Interest turns to career with blog

Dan King

Professors often have outside interests that would leave their students taken aback. Your organic chemistry instructor might do local theater in his spare time. Your existentialism professor might like to brew beer when she isn’t at Sacramento State.

Joseph Palermo, history professor, is not just a published expert on 20th century U.S. history, but he is also a blogger for the Huffington Post website with a worldwide following.

“I ended up getting in on the ground floor,” Palermo said about his association with the Huffington Post. “I’ve always been interested in journalism, and was lucky enough to meet Arianna Huffington when she was thinking of starting her blog.”

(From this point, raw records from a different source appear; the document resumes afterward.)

(** * MiamiParkingTicketApi: a shallow embedding of [main.py]

    The development follows the source file top to bottom: the Python
    primitives the code relies on (strings, insertion-ordered dicts), the
    parsed-page tree of the HTML library, the transport session, and then
    every function of [main.py] that takes part in the search pipeline.
    What the program prints on the console is left out, and so are the
    home route and the command line.  The properties of the specification
    are stated and settled at the end, followed by further properties of
    the code. *)

From Stdlib Require Import String Ascii List Bool Arith ZArith Lia.
From Stdlib Require Import Permutation Sorted DecimalString.
Import ListNotations.
Open Scope string_scope.
Open Scope list_scope.

(** ** Python strings

    A [str] is modelled as a Rocq [string]; the case and whitespace
    operations are the ASCII restrictions of the Python ones (a character
    outside ASCII is left as it is).  The model therefore speaks of ASCII
    text: Python also strips the Unicode spaces (U+0085, U+00A0 and the
    like) and changes the case of letters outside ASCII, which no page or
    tag considered here contains. *)
Module Py.

(** [c.isspace()] on the ASCII range: TAB, LF, VT, FF, CR, the four
    separators 0x1c-0x1f and the space. *)
Definition isspace (c : ascii) : bool :=
  let n := nat_of_ascii c in
  (((9 <=? n) && (n <=? 13)) || ((28 <=? n) && (n <=? 32)))%nat.

Fixpoint lstrip (s : string) : string :=
  match s with
  | EmptyString => EmptyString
  | String c s' => if isspace c then lstrip s' else s
  end.

Fixpoint rstrip (s : string) : string :=
  match s with
  | EmptyString => EmptyString
  | String c s' =>
      match rstrip s' with
      | EmptyString => if isspace c then EmptyString else String c EmptyString
      | r => String c r
      end
  end.

(** [s.strip()] *)
Definition strip (s : string) : string := lstrip (rstrip s).

Definition lower_char (c : ascii) : ascii :=
  let n := nat_of_ascii c in
  if ((65 <=? n) && (n <=? 90))%nat then ascii_of_nat (n + 32) else c.

Definition upper_char (c : ascii) : ascii :=
  let n := nat_of_ascii c in
  if ((97 <=? n) && (n <=? 122))%nat then ascii_of_nat (n - 32) else c.

Fixpoint map_chars (f : ascii -> ascii) (s : string) : string :=
  match s with
  | EmptyString => EmptyString
  | String c s' => String (f c) (map_chars f s')
  end.
Lemma sample_change_quiet (i : nat) :
  (i < 2)%nat ->
  quiet_at SampleChange.env (combine_ids "B" "9") "new" i /\
  (clock_at SampleChange.env i - start_timestamp SampleChange.env < 45)%Q.
Proof.
  intros Hi. destruct i as [|[|i]]; [| |lia]; (split; [|vm_compute; reflexivity]);
    unfold quiet_at; cbn; repeat split; discriminate.
Qed.

Lemma poll_answers_at_first_news_witness :
  latest (datastore_at SampleChange.env 2) (combine_ids "B" "9")
  = Some SampleChange.shouting /\
  exists r,
    poll_shout_status SamplePoll.url_encode SampleChange.env 5 "B" "9" "new"
    = Some (Done r, sleeps_from (1 # 10) 2) /\
    body r !! "status" = Some (VStr "shouting") /\
    code r = 202.
Proof.
  split; [reflexivity|].
  destruct (poll_answers_at_first_news SamplePoll.url_encode SampleChange.env
              "B" "9" "new" 2 5 SampleChange.shouting "shouting")
    as (r & Hrun & Hst & _ & _ & _ & Hchange).
  - lia.
  - exact sample_change_quiet.
  - reflexivity.
  - reflexivity.
  - right. right. discriminate.
  - exists r. split; [exact Hrun|]. split; [exact Hst|].
    apply Hchange; discriminate.
Defined.

Section PollAnswers.

Variable url_encode : gmap string string -> string.
Variable url_decode : string -> gmap string string.
Variable env : Env.
Variables browser_id shout_id last_status : string.

(** The loop raises only on an event whose status has no name. *)
Lemma poll_loop_Raise (fuel : nat) :
  forall (i : nat) (sleep_seconds : Q) (response : gmap string value)
         (e : exception) (sleeps : list Q),
    poll_loop url_encode env browser_id shout_id last_status fuel i
      sleep_seconds response = Some (Raise e, sleeps) ->
    exists j top,
      latest (datastore_at env j) (combine_ids browser_id shout_id) = Some top /\
      status_name top = None.
Proof.
  induction fuel as [|fuel IH]; intros i sl response e sleeps; [discriminate|].
  cbn [poll_loop]. rewrite latest_entities_latest.
  assert (forall response',
             (if Qle_bool 45 (clock_at env i - start_timestamp env)
              then Some (Done (with_next_link url_encode browser_id shout_id response'),
                         @nil Q)
              else
                match poll_loop url_encode env browser_id shout_id last_status fuel (S i)
                        (Qmin 5 (sl * 2)) response' with
                | Some (r, sleeps) => Some (r, sl :: sleeps)
                | None => None
                end) = Some (Raise e, sleeps) ->
             exists j top,
               latest (datastore_at env j) (combine_ids browser_id shout_id) = Some top /\
               status_name top = None) as Hretry.
  { intros response'. destruct (Qle_bool _ _); [discriminate|].
    destruct (poll_loop _ _ _ _ _ fuel _ _ response') as [[r' sleeps']|] eqn:Hrec;
      [|discriminate].
    intros [= -> _]. now apply (IH _ _ _ _ _ Hrec). }
  destruct (latest _ _) as [top|] eqn:Htop; [|apply Hretry].
  destruct (status_name top) as [st|] eqn:Hst; [|intros _; eauto].
  destruct (String.eqb st "success"); [discriminate|].
  destruct (String.eqb st "fatal"); [discriminate|].
  destruct (negb (String.eqb last_status st)); [discriminate|apply Hretry].
Qed.
Lemma handler_turn_outcome req w : handler svc req w = turn_outcome svc req w.
Proof.
  unfold handler, turn_outcome, user_row.
  destruct (method req =? "OPTIONS"); [reflexivity|].
  rewrite try_catch_run.
  destruct (json_body req) as [e|body];
    [apply caught_failure; reflexivity|].
  repeat turn_step.
  destruct (createClient svc (env_get svc "SUPABASE_URL")
              (env_get svc "SUPABASE_SERVICE_ROLE_KEY")) as [e|];
    [apply caught_failure; repeat turn_step; reflexivity|].
  repeat turn_step. cbv zeta.
  destruct (truthy (conversationId body)); repeat turn_step.
  - destruct (fst (insert_message svc _ w)) as [e|];
      [apply caught_failure; repeat turn_step; reflexivity|].
    repeat turn_step.
    destruct (fst (select_messages svc _ _)) as [e|history];
      [apply caught_failure; repeat turn_step; reflexivity|].
    apply caught_agent. repeat turn_step. now rewrite !prepend_prepend.
  - destruct (fst (insert_conversation svc _ w)) as [e|conversation];
      [apply caught_failure; repeat turn_step; reflexivity|].
    repeat turn_step.
    destruct (fst (insert_message svc _ _)) as [e|];
      [apply caught_failure; repeat turn_step; reflexivity|].
    repeat turn_step.
    destruct (fst (select_messages svc _ _)) as [e|history];
      [apply caught_failure; repeat turn_step; reflexivity|].
    apply caught_agent. repeat turn_step. now rewrite !prepend_prepend.
Qed.

End Unrolled.

(** *** Counting searches *)

Lemma search_calls_app t1 t2 :
  search_calls (t1 ++ t2) = search_calls t1 + search_calls t2.
Proof. unfold search_calls. now rewrite filter_app, length_app. Qed.

Lemma exchanges_app t1 t2 :
  exchanges (t1 ++ t2) = (exchanges t1 ++ exchanges t2)%list.
Proof.
  induction t1 as [|e t1 IH]; [reflexivity|].
  destruct e; cbn; now rewrite ?IH.
Qed.

Lemma no_exchanges t : completion_calls t = 0 -> exchanges t = [].
Proof.
  unfold completion_calls. induction t as [|e t IH]; [reflexivity|].
  destruct e; cbn; try exact IH. discriminate.
Qed.

Lemma executions_app t1 t2 :
  executions (t1 ++ t2) = (executions t1 ++ executions t2)%list.
Proof.
  induction t1 as [|e t1 IH]; [reflexivity|].
  destruct e; cbn; now rewrite ?IH.
Qed.

Lemma no_executions t : tool_invocations t = 0 -> executions t = [].
Proof.
  unfold tool_invocations. induction t as [|e t IH]; [reflexivity|].
  destruct e; cbn; try exact IH. discriminate.
Qed.

Lemma in_exchanges request reply t :
  In (EvCompletion request reply) t -> In (request, reply) (exchanges t).
Proof.
  induction t as [|e t IH]; [intros []|].
  intros [->|Hin]; [now left|].
  destruct e; cbn; try right; now apply IH.
Qed.

Lemma reply_result_message reply m finish_reason :
  reply_result reply = Returned (m, finish_reason) ->
  role m = assistant /\ tool_call_id m = None.
Proof.
  destruct reply; cbn; try discriminate.
  intros H. injection H as <- _. split; reflexivity.
Qed.

(** *** [Array.prototype.map] with an index *)

Lemma mapi_from_length {A B} (f : A -> nat -> B) l : forall i,
  length (mapi_from i f l) = length l.
Proof. induction l as [|x l IH]; intros i; cbn; [reflexivity | now rewrite IH]. Qed.

Lemma mapi_from_nth {A B} (f : A -> nat -> B) l : forall i k x,
  nth_error l k = Some x ->
  nth_error (mapi_from i f l) k = Some (f x (i + k)).
Proof.
  induction l as [|y l IH]; intros i k x H; [now destruct k|].
  destruct k as [|k]; cbn in *.
  - injection H as ->. now rewrite Nat.add_0_r.
  - rewrite (IH (S i) k x H). f_equal. f_equal. lia.
Qed.

(** *** The search tool, by cases *)

Section Search.
Context {W : Type} (svc : Services W).

Lemma webSearch_without_key query w :
  truthy (env_get svc "TAVILY_API_KEY") = false ->
  webSearch svc query w
  = {| result := Returned missingTavilyKey; world := w; trace := [] |}.
Proof. intros H. unfold webSearch. now rewrite H. Qed.

Lemma webSearch_with_key query w :
  truthy (env_get svc "TAVILY_API_KEY") = true ->
  let request := search_request_for svc query in
  let reply := fst (tavily_fetch svc request w) in
  world (webSearch svc query w) = snd (tavily_fetch svc request w)
  /\ trace (webSearch svc query w) = [EvSearch request reply]
  /\ result (webSearch svc query w)
     = Returned
         match reply with
         | Tavily.Throws e => "Search error: " ++ message_of e
         | Tavily.NotOk status =>
             "Search error: Tavily API error: " ++ show_nat status
         | Tavily.Data None | Tavily.Data (Some []) => "No search results found."
         | Tavily.Data (Some results) =>
             String.concat (newline ++ newline) (mapi render_result results)
         end.
Proof.
  intros H request reply. subst request reply.
  unfold webSearch, search_request_for. rewrite H. cbn [negb].
  unfold try_catch, bind, call. cbn [result world trace].
  destruct (fst (tavily_fetch svc _ w)) as [e|status|[[|r rs]|]];
    cbn; repeat split; reflexivity.
Qed.

End Search.

(** *** The completion requests of a run *)

Section Requests.
Context {W : Type} (svc : Services W).

(** What one call of [callOpenAI] exchanges with the provider. *)
Lemma callOpenAI_exchange messages w :
  (truthy (env_get svc "OPENAI_API_KEY") = false
   /\ trace (callOpenAI svc messages true w) = []
   /\ exists reply,
        result (callOpenAI svc messages true w) = Returned reply
        /\ no_tool_calls (fst reply) = true)
  \/ (truthy (env_get svc "OPENAI_API_KEY") = true
      /\ exists reply,
           trace (callOpenAI svc messages true w)
           = [EvCompletion (request_for svc messages true) reply]
           /\ result (callOpenAI svc messages true w) = reply_result reply).
Proof.
  destruct (truthy (env_get svc "OPENAI_API_KEY")) eqn:Hkey.
  - right. split; [reflexivity|].
    rewrite (callOpenAI_with_key svc messages true w Hkey).
    eexists. split; reflexivity.
  - left. split; [reflexivity|].
    rewrite (callOpenAI_without_key svc messages true w Hkey).
    split; [reflexivity|]. eexists. split; reflexivity.
Qed.

Lemma agentLoop_chain fuel : forall st w,
  Chain svc (conversationMessages st)
    (exchanges (trace (agentLoop svc fuel st w))).
Proof.
  induction fuel as [|fuel IH]; intros st w.
  - cbn [agentLoop]. destruct (Nat.ltb (iterations st) maxIterations);
      apply chain_end.
  - rewrite agentLoop_step.
    destruct (Nat.ltb (iterations st) maxIterations); [|apply chain_end].
    cbv zeta.
    destruct (callOpenAI_exchange (conversationMessages st) w)
      as [(_ & Htrace & reply & Hres & Hnone)
         |(_ & reply0 & Htrace & Hres)].
    + rewrite Hres, Hnone. cbn [trace]. rewrite Htrace. apply chain_end.
    + destruct (result (callOpenAI svc (conversationMessages st) true w))
        as [reply| e |] eqn:Hcall; cbn [trace];
        try (rewrite Htrace; apply chain_last).
      destruct (no_tool_calls (fst reply)) eqn:Hcalls; cbn [trace];
        [rewrite Htrace; apply chain_last|].
      set (w1 := world (callOpenAI svc (conversationMessages st) true w)).
      destruct (executeToolCalls_facts svc
                  (calls_of (fst reply)) (entering (fst reply) st) w1)
        as (_ & Tc & _ & _ & Tret).
      unfold prepend, bind. cbn [trace].
      destruct (result (executeToolCalls svc (calls_of (fst reply))
                          (entering (fst reply) st) w1)) as [st1| e |] eqn:Htools;
        cbn [trace]; rewrite !exchanges_app, Htrace, (no_exchanges _ Tc);
        cbn [exchanges app]; try apply chain_last.
      destruct (Tret st1 eq_refl) as (_ & toolMessages & Hans & ->).
      apply (chain_next svc _ reply0 (fst reply) (snd reply) toolMessages);
        try assumption.
      { rewrite <- Hres. now destruct reply. }
      assert (Heq : (conversationMessages st ++ fst reply :: toolMessages)%list
                    = (conversationMessages (entering (fst reply) st)
                       ++ toolMessages)%list)
        by (unfold entering, push_both; cbn [conversationMessages];
            now rewrite <- app_assoc).
      rewrite Heq.
      exact (IH {| iterations := iterations (entering (fst reply) st);
                   conversationMessages :=
                     (conversationMessages (entering (fst reply) st)
                      ++ toolMessages)%list;
                   newMessages :=
                     (newMessages (entering (fst reply) st)
                      ++ toolMessages)%list |} _).
Qed.

Lemma answers_are_produced calls toolMessages :
  Forall2 answer calls toolMessages -> Forall produced_role toolMessages.
Proof.
  induction 1 as [|c t cs ts Hct _ IH]; constructor;
    [right; apply Hct | assumption].
Qed.

Lemma Chain_members t made :
  Chain svc t made ->
  forall request reply,
    In (request, reply) made ->
    exists extra,
      request = request_for svc (t ++ extra) true
      /\ Forall produced_role extra.
Proof.
  induction 1 as [t | t reply0 | t reply0 m fr toolMessages rest Hm Hc Hans _ IH];
    intros request reply Hin.
  - destruct Hin.
  - destruct Hin as [H|[]]. injection H as <- _.
    exists []. rewrite app_nil_r. split; constructor.
  - destruct Hin as [H|Hin].
    + injection H as <- _. exists []. rewrite app_nil_r. split; constructor.
    + destruct (IH request reply Hin) as (extra & -> & Hextra).
      exists (m :: toolMessages ++ extra)%list. split.
      * now rewrite <- app_assoc.
      * constructor; [left; exact (proj1 (reply_result_message _ _ _ Hm))|].
        apply Forall_app. split; [|assumption].
        exact (answers_are_produced _ _ Hans).
Qed.

(** Tool messages make no round of their own. *)
Lemma rounds_from_answers calls toolMessages :
  Forall2 answer calls toolMessages ->
  forall seen rest,
    rounds_from seen (toolMessages ++ rest)
    = rounds_from (seen ++ toolMessages) rest.
Proof.
  induction 1 as [|c t cs ts (Hrole & _) _ IH]; intros seen rest.
  - now rewrite app_nil_r.
  - cbn [app rounds_from]. unfold has_role. rewrite Hrole. cbn [Role_eqb].
    rewrite IH, <- app_assoc. reflexivity.
Qed.

(** On a run that returns, with the key set, the exchanges are the
    rounds of what the run has pushed. *)
Lemma agentLoop_rounds base fuel : forall st w st',
  truthy (env_get svc "OPENAI_API_KEY") = true ->
  conversationMessages st = (base ++ newMessages st)%list ->
  result (agentLoop svc fuel st w) = Returned st' ->
  exists suffix,
    newMessages st' = (newMessages st ++ suffix)%list
    /\ Forall2 (round_of svc base)
         (exchanges (trace (agentLoop svc fuel st w)))
         (rounds_from (newMessages st) suffix).
Proof.
  induction fuel as [|fuel IH]; intros st w st' Hkey Hinv.
  - cbn [agentLoop]. destruct (Nat.ltb (iterations st) maxIterations);
      cbn; intros H; [discriminate|]. injection H as <-.
    exists []. rewrite app_nil_r. split; [reflexivity | constructor].
  - rewrite agentLoop_step.
    destruct (Nat.ltb (iterations st) maxIterations).
    2:{ cbn. intros H. injection H as <-.
        exists []. rewrite app_nil_r. split; [reflexivity | constructor]. }
    cbv zeta.
    destruct (callOpenAI_exchange (conversationMessages st) w)
      as [(Hno & _)|(_ & reply0 & Htrace & Hres)]; [congruence|].
    destruct (result (callOpenAI svc (conversationMessages st) true w))
      as [reply| e |] eqn:Hcall; cbn [result trace]; try discriminate.
    assert (Hreply : reply_result reply0 = Returned (fst reply, snd reply))
      by (rewrite <- Hres; now destruct reply).
    destruct (reply_result_message _ _ _ Hreply) as [Hassistant _].
    assert (Hround : round_of svc base
                       (request_for svc (conversationMessages st) true, reply0)
                       (newMessages st, fst reply)).
    { split; cbn [fst snd]; [now rewrite Hinv | now exists (snd reply)]. }
    destruct (no_tool_calls (fst reply)) eqn:Hcalls; cbn [result trace].
    + intros H. injection H as <-. cbn [newMessages].
      exists [fst reply]. split; [reflexivity|].
      rewrite Htrace. cbn [exchanges rounds_from]. unfold has_role.
      rewrite Hassistant. cbn [Role_eqb].
      constructor; [exact Hround | constructor].
    + set (w1 := world (callOpenAI svc (conversationMessages st) true w)).
      destruct (executeToolCalls_facts svc
                  (calls_of (fst reply)) (entering (fst reply) st) w1)
        as (_ & Tc & _ & _ & Tret).
      unfold prepend, bind. cbn [result trace].
      destruct (result (executeToolCalls svc (calls_of (fst reply))
                          (entering (fst reply) st) w1)) as [st1| e |] eqn:Htools;
        cbn [result trace]; try discriminate.
      destruct (Tret st1 eq_refl) as (_ & toolMessages & Hans & Hst1).
      intros H.
      assert (Hinv1 : conversationMessages st1
                      = (base ++ newMessages st1)%list).
      { rewrite Hst1. unfold entering, push_both.
        cbn [conversationMessages newMessages].
        rewrite Hinv, <- !app_assoc. reflexivity. }
      destruct (IH st1 _ st' Hkey Hinv1 H) as (suffix & Hnew & Hrounds).
      exists (fst reply :: toolMessages ++ suffix)%list. split.
      * rewrite Hnew, Hst1. unfold entering, push_both. cbn [newMessages].
        rewrite <- !app_assoc. reflexivity.
      * rewrite !exchanges_app, Htrace, (no_exchanges _ Tc).
        cbn [exchanges app rounds_from]. unfold has_role at 1.
        rewrite Hassistant. cbn [Role_eqb]. constructor; [exact Hround|].
        rewrite (rounds_from_answers _ _ Hans).
        assert (Hn : newMessages st1
                     = ((newMessages st ++ [fst reply]) ++ toolMessages)%list)
          by (rewrite Hst1; reflexivity).
        rewrite Hn in Hrounds. exact Hrounds.
Qed.
Lemma book_raises (e : exn) :
  net 0 (book_request g message) = Raises e ->
  run (book_appointment_via_api g message) net
  = (Ok (book_apology e), [EvRequest (book_request g message)]).
Proof. intros H. run_with H. reflexivity. Qed.

Lemma book_status_error (st : Z) (body : exn + value) :
  net 0 (book_request g message) = Responds (Response st body) ->
  (400 <= st)%Z ->
  run (book_appointment_via_api g message) net
  = (Ok (book_failed st), [EvRequest (book_request g message)]).
Proof.
  intros H Hst. run_with H.
  destruct (Z.geb_spec st 400) as [_|Hlt]; [reflexivity | lia].
Qed.

Lemma book_bad_json (st : Z) (e : exn) :
  net 0 (book_request g message) = Responds (Response st (inl e)) ->
  (st < 400)%Z ->
  run (book_appointment_via_api g message) net
  = (Ok (book_apology e), [EvRequest (book_request g message)]).
Proof.
  intros H Hst. run_with H.
  destruct (Z.geb_spec st 400) as [Hge|_]; [lia | reflexivity].
Qed.

Lemma book_object (st : Z) (d : list (string * value)) :
  net 0 (book_request g message) = Responds (Response st (inr (PDict d))) ->
  (st < 400)%Z ->
  run (book_appointment_via_api g message) net
  = (Ok (or_ (dict_get d "message") book_submitted), [EvRequest (book_request g message)]).
Proof.
  intros H Hst. run_with H.
  destruct (Z.geb_spec st 400) as [Hge|_]; [lia|].
  unfold or_else, or_, bind, get, ret. simpl.
  destruct (truthy (dict_get d "message")); reflexivity.
Qed.

Lemma book_not_object (st : Z) (v : value) :
  net 0 (book_request g message) = Responds (Response st (inr v)) ->
  (st < 400)%Z -> is_dict v = false ->
  run (book_appointment_via_api g message) net
  = (Ok (book_apology (AttributeError v "get")), [EvRequest (book_request g message)]).
Proof.
  intros H Hst Hv. run_with H.
  destruct (Z.geb_spec st 400) as [Hge|_]; [lia|].
  destruct v; try discriminate Hv; reflexivity.
Qed.
Lemma normalize_shape (data : grid Q) (normalized : grid npfloat) (h w : Z) :
  normalize data = Ok normalized -> has_shape data h w = true ->
  has_shape normalized h w = true.
Proof.
  unfold normalize. destruct (np_min (concat data)), (np_max (concat data)); try discriminate.
  intros [= <-] Hs. now apply has_shape_map.
Qed.

Lemma composite_shape (data_color : grid rgba) (supertile : grid rgb) (h w : Z) :
  has_shape data_color h w = true -> has_shape supertile h w = true ->
  has_shape (composite data_color supertile) h w = true.
Proof.
  unfold has_shape, composite, zlength. intros Hd Hs.
  apply andb_prop in Hd. destruct Hd as [Hdh Hdw].
  apply andb_prop in Hs. destruct Hs as [Hsh Hsw].
  apply Z.eqb_eq in Hdh, Hsh.
  rewrite map2_length by lia. apply andb_true_intro. split; [apply Z.eqb_eq; lia|].
  rewrite forallb_forall in *. intros row Hrow.
  apply In_nth with (d := []) in Hrow. destruct Hrow as (n & Hn & <-).
  rewrite map2_length in Hn by lia.
  rewrite (map2_nth _ data_color supertile n [] [] []) by lia.
  assert (H1 : In (nth n data_color []) data_color) by (apply nth_In; lia).
  assert (H2 : In (nth n supertile []) supertile) by (apply nth_In; lia).
  specialize (Hdw _ H1). specialize (Hsw _ H2). apply Z.eqb_eq in Hdw, Hsw.
  rewrite map2_length by lia. apply Z.eqb_eq. lia.
Qed.

Section Success.

Context {ext : Externals}.

Lemma render_tiles_success (zoom : Z) (t : TileRect) (lat_lon_data : list (Q * Q))
      (num_activities : Z) (log log' : list event) (image : grid rgb) :
  render_tiles zoom t lat_lon_data num_activities log = (log', Ok image) ->
  0 <= tiles_x t /\ 0 <= tiles_y t
  /\ has_shape image (tiles_y t * OSM_TILE_SIZE) (tiles_x t * OSM_TILE_SIZE) = true
  /\ exists lo hi,
      np_min (values image) = Some lo /\ np_max (values image) = Some hi
      /\ log' = log ++ map (fun '(z, x, y) => Get_tile z x y) (tiles_of zoom t)
                    ++ [Print_range lo hi].
Proof.
  unfold render_tiles, np_zeros.
  destruct (Z.ltb_spec (tiles_y t * OSM_TILE_SIZE) 0) as [Hy | Hy];
    [|destruct (Z.ltb_spec (tiles_x t * OSM_TILE_SIZE) 0) as [Hx | Hx]]; simpl orb.
  - unfold bind, lift. discriminate.
  - unfold bind, lift. discriminate.
  - unfold bind at 1. unfold lift at 1. unfold bind at 1. rewrite assemble_fold.
    cbv zeta. unfold bind, lift, emit, ret.
    set (canvas := full (tiles_y t * OSM_TILE_SIZE) (tiles_x t * OSM_TILE_SIZE) (mk_rgb 0 0 0)).
    set (mosaic := map (map inverted_gray) (place_all t canvas (tiles_of zoom t))).
    assert (Hmosaic : has_shape mosaic (tiles_y t * OSM_TILE_SIZE) (tiles_x t * OSM_TILE_SIZE) = true).
    { apply has_shape_map, place_all_shape, full_shape; assumption. }
    destruct (equalize _ _) as [data | e | ] eqn:Eeq; try discriminate.
    destruct (normalize _) as [normalized | e | ] eqn:Enorm; try discriminate.
    destruct (np_min _) as [lo|] eqn:Hlo; simpl; [|discriminate].
    destruct (np_max _) as [hi|] eqn:Hhi; simpl; [|discriminate].
    intros [= <- <-]. unfold OSM_TILE_SIZE in Hx, Hy.
    split; [lia|]. split; [lia|]. split.
    + apply composite_shape; [|assumption].
      apply colorize_shape. apply (normalize_shape _ _ _ _ Enorm).
      apply gaussian_filter_shape. apply (equalize_shape _ _ _ _ _ Eeq).
      apply splat_shape. now apply has_shape_map.
    + exists lo, hi. split; [assumption|]. split; [assumption|].
      now rewrite <- app_assoc.
Qed.

(** X11. A render that returns an image: the rectangle is within the budget
    and has no negative side; the image has the height and the width of the
    rectangle in pixels, 256 to the tile; and the log is the zoom message
    (auto mode only), one request for each tile of the rectangle, column by
    column, and the message with the least and the largest number of the
    image. *)
Theorem render_heatmap_success (fuel : nat) (lat_lon_data : list (Q * Q))
        (num_activities arg_zoom : Z) (b : GeoBounds) (zoom : Z) (t : TileRect) :
  bounds_of lat_lon_data = Some b ->
  resolve fuel b arg_zoom = Some (zoom, t) ->
  match render_heatmap fuel lat_lon_data num_activities arg_zoom [] with
  | (log, Ok image) =>
      tile_count t <= MAX_TILE_COUNT /\ 0 <= tiles_x t /\ 0 <= tiles_y t
      /\ has_shape image (tiles_y t * OSM_TILE_SIZE) (tiles_x t * OSM_TILE_SIZE) = true
      /\ exists lo hi,
          np_min (values image) = Some lo /\ np_max (values image) = Some hi
          /\ log = (if arg_zoom >? -1 then [] else [Print_auto_zoom zoom])
                   ++ map (fun '(z, x, y) => Get_tile z x y) (tiles_of zoom t)
                   ++ [Print_range lo hi]
  | _ => True
  end.
Proof.
  intros Hb Hres.
  destruct (render_heatmap fuel lat_lon_data num_activities arg_zoom []) as [log [image | e | ]]
    eqn:Hrun; try exact I.
  unfold render_heatmap, resolve in *. rewrite Hb in Hrun.
  unfold bind at 1 in Hrun. unfold lift at 1 in Hrun. unfold or_raise at 1 in Hrun.
  unfold bind at 1 in Hrun.
  destruct (arg_zoom >? -1).
  - injection Hres as <- <-. unfold ret at 1 in Hrun.
    destruct (Z.gtb_spec (tile_count (tile_rect b (Z.min arg_zoom OSM_MAX_ZOOM))) MAX_TILE_COUNT)
      as [Hcount | Hcount]; [discriminate|].
    destruct (render_tiles_success _ _ _ _ _ _ _ Hrun) as (Hx & Hy & Hs & lo & hi & Hlo & Hhi & ->).
    repeat split; try assumption. exists lo, hi. repeat split; assumption.
  - rewrite Hres in Hrun. unfold bind at 1 in Hrun. unfold emit at 1 in Hrun.
    unfold ret at 1 in Hrun.
    destruct (Z.gtb_spec (tile_count t) MAX_TILE_COUNT) as [Hcount | Hcount]; [discriminate|].
    destruct (render_tiles_success _ _ _ _ _ _ _ Hrun) as (Hx & Hy & Hs & lo & hi & Hlo & Hhi & ->).
    repeat split; try assumption. exists lo, hi. repeat split; assumption.
Qed.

Palermo met Arianna Huffington when she was one of the many candidates running for governor during the 2003 recall election; Sac State sponsored a debate for the top five candidates. She was pictured during her run for governor holding a book about Robert Kennedy written by Palermo.

The Huffington Post launched two years later as a progressive answer to conservative sites such as the Drudge Report. According to TechCrunch, the Huffington Post reached nearly 6.5 million unique visitors in January. According to the Wall Street Journal, the Huffington Post is valued at $90 million, making it the second most valuable blog site.

Bloggers on the site range from Kat Aaron to Alan Zweibel. The Post get more than their fair share of celebrities, with Alex Baldwin, Mia Farrow, John Cusack, Bill Maher, and Huffington all regularly contributing to the site.

The blog gave Palermo an outlet for the frustration he was feeling during the dark days of the progressive movement in the George W. Bush administration.

“In 2005, when the Huffington started her blog, there was no reaching across the isle, there was one party controlling the presidency and both houses,” Palermo said.

Palermo’s progressive views go back to growing up on the streets of San Jose. He earned a bachelor’s degree from UC Santa Cruz (a hotbed of progressiveness in the 1980s) a master’s degree in history from San Jose State and a doctorate in American history from Cornell University in New York.

Palermo has authored two books, both related to Robert Kennedy: “Robert F. Kennedy and the Death of American Idealism” and “In His Own Right: The Political Odyssey of Senator Robert F. Kennedy.”

Palermo met the young Sen. Barack Obama thanks to his RFK scholarship. “Obama is a real RFK freak.” Obama attended a ceremony celebrating Kennedy’s 80th birthday in 2005 where Palermo spoke.

“I was blogging when I wrote my second RFK book and it really helped my writing,” Palermo said. “You just like, boom, there is no such thing as writers block.”

Now that Huffington Post is consequential, Palermo finds his postings are getting more attention.

“I have friends who ask, ‘Hey man, how do I get on there?'” he said. “I have no idea; it was a miracle how I got on there.”

“There are different ways to blog for us,” Huffington said in an interview with Spiegel Online International last year. “Some are well-known voices or good writers. Some people are important political players – like Nancy Pelosi and Harry Reid. Some are young and unknown, but we consider them interesting.”

Very few of the thousands of bloggers have posted blogs as consistently as Palermo. Starting from the very beginning of the site, he has posted close to a column a week.

His graduate students will occasionally bring up his blogging; it came up regularly during the 2008 presidential campaign. “A lot of my students were interested in Obama and the campaign, so I might have referred them to something I’ve written.”

Yousef Batarseh, graduate student of history, is taking a Palermo class for the third time. He regularly reads Palermo’s blogs.

“He tries to remind us history repeats itself,” he said. “That’s his main theme both in blogging and in the classroom.”

Aisha Rahimi, also a graduate student of history, is in her second class with Palermo as the instructor. She said Palermo doesn’t hide his social progressiveness, “I’d say 90 percent of social historians are liberal. Many of them agree with him so there isn’t a lot of contention.”

Palermo said he tries to keep his two outlets compartmentalized.

“Huffington Post is more like an outlet for free speech as a citizen-activist,” he said. “But I use my historical chops in those pieces. That is what separates me from many other bloggers and journalists.”